A Hee-Haw to Apuleius

Colin Burrow

  • The Solitudes by John Crowley
    Overlook, 429 pp, £7.90, September 2007, ISBN 978 1 58567 986 7
  • Endless Things by John Crowley
    Small Beer, 341 pp, $24.00, May 2007, ISBN 978 1 931520 22 5

John Crowley’s novels are hard to describe. His best one, Little, Big (1981), is probably something you might call ‘fantasy’. It contains talking trout, and little people, and witches in New York, and an attempt by the Emperor Frederick Barbarossa to rule the world again, which is thwarted by a family who possess a magic deck of cards. What makes it not quite fantasy, or perhaps fantasy askew, or impure fantasy, is that its magic is invariably seen only out of the corner of the eye, as a flicker in the undergrowth; most of its characters aren’t quite sure they believe in what they think they might have seen. I haven’t read a book quite like it. It flirts with a slightly donnish whimsy and yet persuades you that a possible way of seeing the world is to believe that there are alternative worlds inside or alongside what we think of as the world.
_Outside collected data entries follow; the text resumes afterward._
(* ===== verification/PyStr.v ===== *)
(** * The [str] operations the SDK uses

    Python's [str] methods on sequences of code points ([pystr]): prefix and
    suffix tests, [split], [join], [replace], the lexicographic order and
    [list.sort], [str(int)] and the case conversions.  They belong to the
    language, not to the repository; the components of the SDK are written on
    top of them. *)
From stdpp Require Import sorting pretty.
From S2P Require Import Prelude.

(** ** Prefixes, suffixes, [in] *)

(** [s.startswith(p)] *)
Fixpoint startswith (s p : pystr) {struct p} : bool :=
  match p, s with
  | [], _ => true
  | c :: p', d :: s' => bool_decide (c = d) && startswith s' p'
  | _ :: _, [] => false
  end.

(** [s.endswith(p)] *)
Definition endswith (s p : pystr) : bool := startswith (reverse s) (reverse p).

(** [c in s] for a one-character string *)
Definition str_contains (c : Z) (s : pystr) : bool := bool_decide (c ∈ s).

(** ** [split], [join], [replace] *)

(** The scan of [s.split(sep)]: [skip] characters of a separator just found are
    still to be dropped, [cur] is the current piece, reversed. *)
Fixpoint split_scan (sep : pystr) (skip : nat) (cur s : pystr) : list pystr :=
  match s with
  | [] => [reverse cur]
  | c :: s' =>
      match skip with
      | S n => split_scan sep n cur s'
      | O => if startswith s sep
             then reverse cur :: split_scan sep (length sep - 1) [] s'
             else split_scan sep 0 (c :: cur) s'
      end
  end.

(** [s.split(sep)] for a non-empty separator; an empty one is a [ValueError]. *)
Definition split (s sep : pystr) : option (list pystr) :=
  match sep with [] => None | _ :: _ => Some (split_scan sep 0 [] s) end.

(** [sep.join(parts)] *)
Fixpoint join (sep : pystr) (parts : list pystr) : pystr :=
  match parts with
  | [] => []
  | p :: rest => match rest with [] => p | _ :: _ => p ++ sep ++ join sep rest end
  end.

Fixpoint replace_scan (find rep : pystr) (skip : nat) (s : pystr) : pystr :=
  match s with
  | [] => []
  | c :: s' =>
      match skip with
      | S n => replace_scan find rep n s'
      | O => if startswith s find
             then rep ++ replace_scan find rep (length find - 1) s'
             else c :: replace_scan find rep 0 s'
      end
  end.

(** [s.replace(find, rep)]: an empty [find] matches before every character and
    at the end. *)
Definition str_replace (s find rep : pystr) : pystr :=
  match find with
  | [] => rep ++ (s ≫= fun c => c :: rep)
  | _ :: _ => replace_scan find rep 0 s
  end.

(** ** Order and sorting *)

(** [s <= t]: lexicographic on code points. *)
Fixpoint str_leb (s t : pystr) : bool :=
  match s, t with
  | [], _ => true
  | _ :: _, [] => false
  | c :: s', d :: t' => if c <? d then true else if d <? c then false else str_leb s' t'
  end.

Fixpoint sort_insert (x : pystr) (l : list pystr) : list pystr :=
  match l with
  | [] => [x]
  | y :: l' => if str_leb x y then x :: l else y :: sort_insert x l'
  end.

(** [l.sort()] *)
Fixpoint str_sort (l : list pystr) : list pystr :=
  match l with
  | [] => []
  | x :: l' => sort_insert x (str_sort l')
  end.

(** [str(n)] *)
Definition str_of_int (n : Z) : pystr := u (pretty n).

(** ** Case conversion *)

Definition lower_char (c : Z) : Z := if (65 <=? c) && (c <=? 90) then c + 32 else c.
Definition upper_char (c : Z) : Z := if (97 <=? c) && (c <=? 122) then c - 32 else c.

(** [lower] and [upper] on ASCII text. *)
Definition ascii_lower (s : pystr) : pystr := lower_char <$> s.
Definition ascii_upper (s : pystr) : pystr := upper_char <$> s.

Definition is_ascii (s : pystr) : bool := forallb (fun c => (0 <=? c) && (c <? 128)) s.

(** [str.lower] consults the Unicode tables; the development uses only that it
    agrees with the ASCII rule on ASCII text and is idempotent. *)
Class PyLower := {
  py_lower : pystr -> pystr;
  py_lower_ascii : forall s, is_ascii s = true -> py_lower s = ascii_lower s;
  py_lower_idem : forall s, py_lower (py_lower s) = py_lower s
}.

Lemma lower_char_idem c : lower_char (lower_char c) = lower_char c.
Proof. unfold lower_char. repeat case_match; lia. Qed.

Lemma ascii_lower_idem s : ascii_lower (ascii_lower s) = ascii_lower s.
Proof.
  unfold ascii_lower. rewrite <- list_fmap_compose.
  apply list_fmap_ext. intros i c _. apply lower_char_idem.
Qed.

(** The ASCII rule itself is an instance. *)
Definition ascii_py_lower : PyLower :=
  {| py_lower := ascii_lower;
     py_lower_ascii := fun _ _ => eq_refl;
     py_lower_idem := ascii_lower_idem |}.

(** ** Lemmas *)

Lemma startswith_spec s p : startswith s p = true <-> exists t, s = p ++ t.
Proof.
  revert s. induction p as [|c p IH]; intros s; cbn [startswith app].
  - split; [by intros _; exists s|done].
  - destruct s as [|d s].
    + split; [done|]. intros [t Ht]. done.
    + rewrite andb_true_iff, bool_decide_eq_true, IH. split.
      * intros [-> [t ->]]. by exists t.
      * intros [t [= -> ->]]. eauto.
Qed.

Lemma startswith_app p s : startswith (p ++ s) p = true.
Proof. apply startswith_spec. eauto. Qed.

Lemma startswith_drop s p : startswith s p = true -> s = p ++ drop (length p) s.
Proof. intros [t ->]%startswith_spec. by rewrite drop_app_length. Qed.

Lemma endswith_spec s p : endswith s p = true <-> exists t, s = t ++ p.
Proof.
  unfold endswith. rewrite startswith_spec. split; intros [t Ht].
  - exists (reverse t). rewrite <- (reverse_involutive p), <- reverse_app, <- Ht.
    by rewrite reverse_involutive.
  - exists (reverse t). by rewrite Ht, reverse_app.
Qed.

Lemma split_scan_nonempty sep n cur s : split_scan sep n cur s <> [].
Proof.
  revert n cur. induction s as [|c s IH]; intros n cur; simpl; [done|].
  destruct n; [case_match; [done|]|]; apply IH.
Qed.

Lemma split_nonempty s sep parts : split s sep = Some parts -> parts <> [].
Proof. destruct sep; [done|]. intros [= <-]. apply split_scan_nonempty. Qed.

Lemma join_cons sep p parts :
  parts <> [] -> join sep (p :: parts) = p ++ sep ++ join sep parts.
Proof. by destruct parts. Qed.

(** Splitting and joining with the same separator is the identity. *)
Lemma join_split_scan sep n cur s :
  sep <> [] ->
  join sep (split_scan sep n cur s) = reverse cur ++ drop n s.
Proof.
  intros Hsep. revert n cur. induction s as [|c s IH]; intros n cur; cbn [split_scan].
  - by rewrite drop_nil, app_nil_r.
  - destruct n as [|n].
    + destruct (startswith (c :: s) sep) eqn:Hpre.
      * rewrite join_cons by apply split_scan_nonempty. rewrite IH.
        pose proof (startswith_drop _ _ Hpre) as Hd.
        destruct sep as [|c0 sep]; [done|]. simpl in Hd |- *.
        by rewrite Nat.sub_0_r, <- Hd.
      * rewrite IH, reverse_cons, <- app_assoc. by rewrite !drop_0.
    + by rewrite IH.
Qed.

Lemma join_split s sep parts : split s sep = Some parts -> join sep parts = s.
Proof.
  destruct sep as [|c sep]; [done|]. intros [= <-].
  rewrite join_split_scan by done. by rewrite reverse_nil, drop_0.
Qed.

Lemma sort_insert_perm x l : sort_insert x l ≡ₚ x :: l.
Proof.
  induction l as [|y l IH]; simpl; [done|].
  case_match; [done|]. rewrite IH. apply Permutation_swap.
Qed.

Lemma str_sort_perm l : str_sort l ≡ₚ l.
Proof. induction l as [|x l IH]; simpl; [done|]. by rewrite sort_insert_perm, IH. Qed.

Lemma str_leb_refl s : str_leb s s = true.
Proof. induction s as [|c s IH]; simpl; [done|]. by rewrite Z.ltb_irrefl. Qed.

Lemma str_leb_total s t : str_leb s t = true \/ str_leb t s = true.
Proof.
  revert t. induction s as [|c s IH]; intros [|d t]; simpl; auto.
  destruct (Z.ltb_spec c d), (Z.ltb_spec d c); auto; lia.
Qed.

Lemma str_leb_antisym s t : str_leb s t = true -> str_leb t s = true -> s = t.
Proof.
  revert t. induction s as [|c s IH]; intros [|d t]; simpl; try done.
  destruct (Z.ltb_spec c d), (Z.ltb_spec d c); try done; try lia.
  intros. f_equal; [lia|auto].
Qed.

Lemma str_leb_trans s t r : str_leb s t = true -> str_leb t r = true -> str_leb s r = true.
Proof.
  revert t r. induction s as [|c s IH]; intros [|d t] [|e r]; simpl; try done.
  destruct (Z.ltb_spec c d), (Z.ltb_spec d c), (Z.ltb_spec d e), (Z.ltb_spec e d),
    (Z.ltb_spec c e), (Z.ltb_spec e c); try done; try lia; eauto.
Qed.

#[export] Instance str_le_trans : Transitive (fun s t => str_leb s t = true).
Proof. intros s t r. apply str_leb_trans. Qed.

#[export] Instance str_le_antisym : AntiSymm (=) (fun s t => str_leb s t = true).
Proof. intros s t. apply str_leb_antisym. Qed.

Lemma sort_insert_sorted x l :
  StronglySorted (fun s t => str_leb s t = true) l ->
  StronglySorted (fun s t => str_leb s t = true) (sort_insert x l).
Proof.
  induction 1 as [|y l Hl IH Hall]; simpl; [repeat constructor|].
  destruct (str_leb x y) eqn:E.
  - constructor; [by constructor|]. constructor; [done|].
    eapply Forall_impl; [exact Hall|]. intros z. by apply str_leb_trans.
  - constructor; [done|].
    assert (str_leb y x = true) by (destruct (str_leb_total x y); congruence).
    rewrite sort_insert_perm. by constructor.
Qed.

Lemma str_sort_sorted l : StronglySorted (fun s t => str_leb s t = true) (str_sort l).
Proof. induction l; simpl; [constructor|]. by apply sort_insert_sorted. Qed.

(** Sorting forgets the order of its input. *)
Lemma str_sort_unique l1 l2 : l1 ≡ₚ l2 -> str_sort l1 = str_sort l2.
Proof.
  intros Hp. apply (StronglySorted_unique (fun s t => str_leb s t = true)).
  - apply str_sort_sorted.
  - apply str_sort_sorted.
  - by rewrite !str_sort_perm.
Qed.
(* ===== verification/FieldMask.v ===== *)
(** * Field masks: keys, paths and mask trees

    The model of [src/nebius/base/fieldmask.py].  A [Mask] is a tree whose
    nodes have an optional wildcard child ([any]) and named children
    ([field_parts], a dict).  The operations that mutate [self] are written as
    functions to the new tree; the operations that may raise return a
    [result].  A path is the list of its keys.

    A mask denotes the set of its _patterns_ (sequences of keys and wildcards
    from the root to a node); the theorems of [FieldMaskSpec] say what each
    operation does to that set. *)
From S2P Require Import Prelude PyStr Json.

(** ** Errors *)

(** The exceptions this module raises. *)
Inductive fm_error : Type :=
| Error
| MarshalError
| JSONDecodeError (e : json_error)
| ValueError
| WildcardInMask
| MultiplePathsInMask.

#[export] Instance fm_error_eq_dec : EqDecision fm_error.
Proof. solve_decision. Defined.

(** ** FieldKey *)

Definition simple_char (c : Z) : bool :=
  ((97 <=? c) && (c <=? 122)) || ((65 <=? c) && (c <=? 90)) ||
  ((48 <=? c) && (c <=? 57)) || (c =? 95).

Definition all_simple (s : pystr) : bool :=
  match s with [] => false | _ :: _ => forallb simple_char s end.

(** [_simple_string_pattern.match(s)]: the pattern ends in [$], which in Python
    matches at the end of the string and also just before a final newline. *)
Definition simple_string_pattern (s : pystr) : bool :=
  all_simple s ||
  match reverse s with c :: t => (c =? 10) && all_simple (reverse t) | [] => false end.

Module FieldKey.

Definition unmarshal (marshaled_key : pystr) : result fm_error pystr :=
  if startswith marshaled_key [QUOTE] then
    match loads marshaled_key with
    | Ok k => Ok k
    | Raise e => Raise (JSONDecodeError e)
    end
  else if simple_string_pattern marshaled_key then Ok marshaled_key
  else Raise MarshalError.
(* ===== verification/MaskParserInv.v ===== *)
(** * The parser on arbitrary input

    Facts about [parse] that hold for every source string: the lexer and the
    state machine stop within the fuel [parse] gives them, the objects built
    never form a cycle (so the final copy succeeds), the mask returned is well
    formed and every reported error position lies inside the source. *)
From S2P Require Import Prelude PyStr Json FieldMask FieldMaskSpec MaskHeap MaskParser.

#[local] Arguments read : simpl never.

(** ** Heaps that grow downwards *)

(** References lead to younger objects, and every [field_parts] is a dict. *)
Definition heap_ok (h : heap) : Prop :=
  forall l o, h !! l = Some o ->
    dict_wf (o_parts o) /\ forall c, c ∈ refs o -> (l < c < length h)%nat.

Lemma mapM_cons_pair {A} (f : nat -> option A) (k : pystr) c cs :
  mapM (fun '(k, c) => pair k <$> f c) ((k, c) :: cs) =
  (m ← f c; ps ← mapM (fun '(k, c) => pair k <$> f c) cs; Some ((k, m) :: ps)).
Proof. simpl. by destruct (f c). Qed.

Lemma read_heap_ok h l :
  heap_ok h -> (l < length h)%nat -> exists m, read (length h - l) h l = Some m /\ wf m.
Proof.
  intros Hh. remember (length h - l)%nat as n eqn:En. revert l En.
  induction n as [n IH] using lt_wf_ind. intros l En Hl.
  destruct n as [|n]; [lia|].
  apply lookup_lt_is_Some in Hl as [o Ho]. destruct (Hh l o Ho) as [Hd Hc].
  assert (forall c, c ∈ refs o -> exists m, read n h c = Some m /\ wf m) as Hsub.
  { intros c Hin. destruct (Hc c Hin) as [? ?].
    destruct (IH (length h - c)%nat) with (l := c) as (m & Hm & Hw); [lia..|].
    exists m. split; [|done]. eapply read_le; [|exact Hm]. lia. }
  assert (exists ps, mapM (fun '(k, c) => pair k <$> read n h c) (o_parts o) = Some ps /\
    (forall k v, (k, v) ∈ ps -> wf v) /\ ps.*1 = (o_parts o).*1) as (ps & Hps & Hw & Hkeys).
  { assert (forall c, c ∈ (o_parts o).*2 -> exists m, read n h c = Some m /\ wf m) as Hsub'.
    { intros c Hin. apply Hsub. apply elem_of_app. by right. }
    clear - Hsub'. induction (o_parts o) as [|[k c] cs IHc].
    - exists []. split; [done|]. split; [|done]. intros k v H. by apply not_elem_of_nil in H.
    - destruct (Hsub' c) as (m & Em & Hm); [csimpl; left|].
      destruct IHc as (ps & Eps & Hw & Hk); [intros; apply Hsub'; csimpl; by right|].
      exists ((k, m) :: ps). rewrite mapM_cons_pair, Em, Eps. split; [done|].
      split; [|csimpl; by rewrite Hk].
      intros k' v [[= -> ->]|Hin]%elem_of_cons; eauto. }
  rewrite read_unfold, Ho. cbn [mbind option_bind]. rewrite Hps.
  assert (dict_wf ps) as Hdp by (unfold dict_wf in *; by rewrite Hkeys).
  destruct (o_any o) as [a|] eqn:Ea.
  - destruct (Hsub a) as (m & -> & Hm); [unfold refs; rewrite Ea; left|].
    simpl. eexists. split; [done|]. constructor; [by intros ? [= <-]|done|done].
  - simpl. eexists. split; [done|]. by constructor.
Qed.

(** ** The levels *)

Definition level_ok (n : nat) (L : Level) : Prop :=
  (forall x, x ∈ starts L -> (x < n)%nat) /\ (forall x, x ∈ ends L -> (x < n)%nat) /\
  (forall x, x ∈ active L -> (x < n)%nat).

Lemma level_ok_mono n n' L : level_ok n L -> (n <= n')%nat -> level_ok n' L.
Proof. intros (H1 & H2 & H3) Hn. repeat split; intros x Hx; [apply H1 in Hx|apply H2 in Hx|apply H3 in Hx]; lia. Qed.

Lemma refs_obj_set o s c x :
  x ∈ refs (Level.obj_set o s c) -> x = c \/ x ∈ refs o.
Proof.
  unfold refs. destruct s as [|k]; simpl.
  - intros [->|Hin]%elem_of_cons; [by left|right]. apply elem_of_app. by right.
  - intros [Hin|Hin]%elem_of_app; [right; apply elem_of_app; by left|].
    apply list_elem_of_fmap in Hin as ([k' x'] & -> & Hin).
    assert (x' = c \/ (k', x') ∈ o_parts o) as [->|Hin'].
    { clear - Hin. induction (o_parts o) as [|[k1 c1] ps IH]; simpl in Hin.
      - apply list_elem_of_singleton in Hin. injection Hin as -> ->. by left.
      - case_decide; apply elem_of_cons in Hin as [[= -> ->]|Hin]; [by left|right; by right|right; left|].
        destruct (IH Hin); [by left|right; by right]. }
    + by left.
    + right. apply elem_of_app. right. apply list_elem_of_fmap. by exists (k', x').
Qed.

Lemma obj_set_wf o s c : dict_wf (o_parts o) -> dict_wf (o_parts (Level.obj_set o s c)).
Proof. destruct s; simpl; auto with pysdk. Qed.

Lemma heap_ok_set h l o s c :
  heap_ok h -> h !! l = Some o -> (l < c < length h)%nat -> heap_ok (<[l := Level.obj_set o s c]> h).
Proof.
  intros Hh Hl Hc l' o' Hl'. rewrite length_insert. destruct (decide (l' = l)) as [->|Hne].
  - rewrite list_lookup_insert_eq in Hl' by (by eapply lookup_lt_Some). injection Hl' as <-.
    destruct (Hh l o Hl) as [Hd Hr]. split; [by apply obj_set_wf|].
    intros x [->|Hx]%refs_obj_set; [done|auto].
  - rewrite list_lookup_insert_ne in Hl' by done. by apply Hh.
Qed.

Lemma heap_ok_new h : heap_ok h -> heap_ok (h ++ [empty_obj]).
Proof.
  intros Hh l o Hl. rewrite length_app. simpl. apply lookup_app_Some in Hl as [Hl|[_ Hl]].
  - destruct (Hh l o Hl) as [Hd Hc]. split; [done|]. intros c Hin. specialize (Hc c Hin). lia.
  - apply list_lookup_singleton_Some in Hl as [_ <-]. split; [apply dict_nil_wf|].
    intros c Hin. by apply not_elem_of_nil in Hin.
Qed.

Lemma advance_ok s act mask h na n0 :
  heap_ok h -> (n0 <= length h)%nat -> (forall x, x ∈ act -> (x < n0)%nat) ->
  (forall m, mask = Some m -> (n0 <= m < length h)%nat) ->
  (forall x, x ∈ na -> (x < length h)%nat) ->
  let '(h', na') := Level.advance s act mask h na in
  heap_ok h' /\ (length h <= length h')%nat /\ (forall x, x ∈ na' -> (x < length h')%nat).
Proof.
  revert mask h na. induction act as [|a act IH]; intros mask h na Hh Hn Ha Hm Hna; simpl; [done|].
  assert (forall x, x ∈ act -> (x < n0)%nat) as Ha' by (intros; apply Ha; by right).
  specialize (Ha a ltac:(left)). destruct (h !! a) as [o|] eqn:Eo; [|done].
  destruct (Level.obj_child o s) as [c|] eqn:Ec.
  - apply IH; try done. intros x [Hx|Hx]%elem_of_app; [auto|]. apply list_elem_of_singleton in Hx as ->.
    destruct (Hh a o Eo) as [_ Hr]. apply Hr. unfold refs. destruct s as [|k]; simpl in Ec.
    + rewrite Ec. left.
    + apply dict_get_elem in Ec. apply elem_of_app. right. apply list_elem_of_fmap. by exists (k, c).
  - destruct mask as [m|].
    + specialize (Hm m eq_refl).
      specialize (IH (Some m) (<[a := Level.obj_set o s m]> h) na). rewrite length_insert in IH.
      apply IH; try done; [apply heap_ok_set; [done..|lia]|by intros ? [= <-]].
    + specialize (IH (Some (length h)) (<[a := Level.obj_set o s (length h)]> (h ++ [empty_obj]))
        (na ++ [length h])). rewrite length_insert, length_app in IH. simpl in IH.
      assert (length h <= length h + 1)%nat by lia.
      destruct (Level.advance _ _ _ _ _) as [h' na']. destruct IH as (? & ? & ?).
      * apply heap_ok_set; [by apply heap_ok_new|by apply lookup_app_l_Some|].
        rewrite length_app. simpl. lia.
      * lia.
      * done.
      * intros ? [= <-]. lia.
      * intros x [Hx|Hx]%elem_of_app; [apply Hna in Hx|apply list_elem_of_singleton in Hx as ->]; lia.
      * split; [done|]. split; [lia|done].
Qed.

(** ** The lexer *)

(** A failure of the parser: the position reported lies inside the source. *)
Definition error_ok (source : pystr) (e : parse_error) : Prop :=
  match e with
  | ParseError _ => True
  | ContextedParseError s pos _ => s = source /\ (pos < length source)%nat
  | ParserOutOfFuel => False
  end.

Lemma span_le f s : (span f s <= length s)%nat.
Proof. induction s as [|c s IH]; simpl; [lia|]. destruct (f c); lia. Qed.

Lemma starts_with_lt source pos c : Lexer.starts_with source pos [c] = true -> (pos < length source)%nat.
Proof.
  unfold Lexer.starts_with. intros H. destruct (decide (pos < length source)%nat); [done|].
  rewrite drop_ge in H by lia. done.
Qed.

Lemma next_token_ok source pos :
  match Lexer.next_token source pos with
  | Ok (tok, pos') => t_type tok = EOL \/
      (pos < pos' <= length source)%nat /\ (t_pos tok < length source)%nat
  | Raise e => error_ok source e
  end.
Proof.
  unfold Lexer.next_token.
  set (p := (pos + span space_set (drop pos source))%nat). assert (pos <= p)%nat by lia.
  clearbody p. destruct (length source <=? p)%nat eqn:E0; [by left|]. apply Nat.leb_gt in E0.
  do 5 (destruct (Lexer.starts_with source p _); [right; simpl; lia|]).
  destruct (Lexer.starts_with source p _).
  - unfold Lexer.scan_quoted_key. destruct (Lexer.starts_with _ _ _) eqn:Eq; [|done].
    apply starts_with_lt in Eq. right. simpl. lia.
  - destruct (_ <? _)%nat eqn:Es; [|done]. unfold Lexer.scan_plain_key.
    pose proof (span_le simple_char (drop p source)) as Hs. rewrite length_drop in Hs.
    destruct (span _ _) eqn:En; [done|]. right. simpl. lia.
Qed.

Lemma unquote_spec tok tok' :
  Token.unquote tok = Ok tok' ->
  t_pos tok' = t_pos tok /\ (t_type tok' = EOL <-> t_type tok = EOL).
Proof.
  unfold Token.unquote. destruct (t_type tok) eqn:E; intros H; try (injection H as <-; by rewrite E).
  destruct (loads _); [|done]. injection H as <-. split; [done|]. split; done.
Qed.

(** With one unit of fuel per remaining character the lexer ends. *)
Lemma tokens_ok fuel source pos :
  (pos <= length source)%nat -> (length source - pos < fuel)%nat ->
  match Lexer.tokens fuel source pos with
  | Ok toks => Forall (fun t => (t_pos t < length source)%nat) toks
  | Raise e => error_ok source e
  end.
Proof.
  revert pos. induction fuel as [|fuel IH]; intros pos Hpos Hf; simpl; [lia|].
  pose proof (next_token_ok source pos) as Hn.
  destruct (Lexer.next_token source pos) as [[tok pos']|e]; simpl; [|done].
  destruct (Token.unquote tok) as [tok'|e] eqn:Eu.
  - apply unquote_spec in Eu as [Hp Ht]. case_bool_decide as Heol; [constructor|].
    destruct Hn as [Hn|[Hn Hn']]; [tauto|].
    specialize (IH pos'). destruct (Lexer.tokens fuel source pos') as [toks|e]; simpl; [|apply IH; lia].
    constructor; [lia|apply IH; lia].
  - destruct Hn as [Hn|[_ Hn]]; [|done]. unfold Token.unquote in Eu. by rewrite Hn in Eu.
Qed.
A lot of Crowley hallmarks were first seen in Little, Big: an interest in hermetic knowledge, a fascination with Giordano Bruno’s elaborate mnemotechnic schemes, and a belief that our world sometimes shifts its shape, even though hardly anyone notices it doing so. It all sounds unbelievably tiresome, but it is saved by its own wishful uncertainty as to whether any of it is true.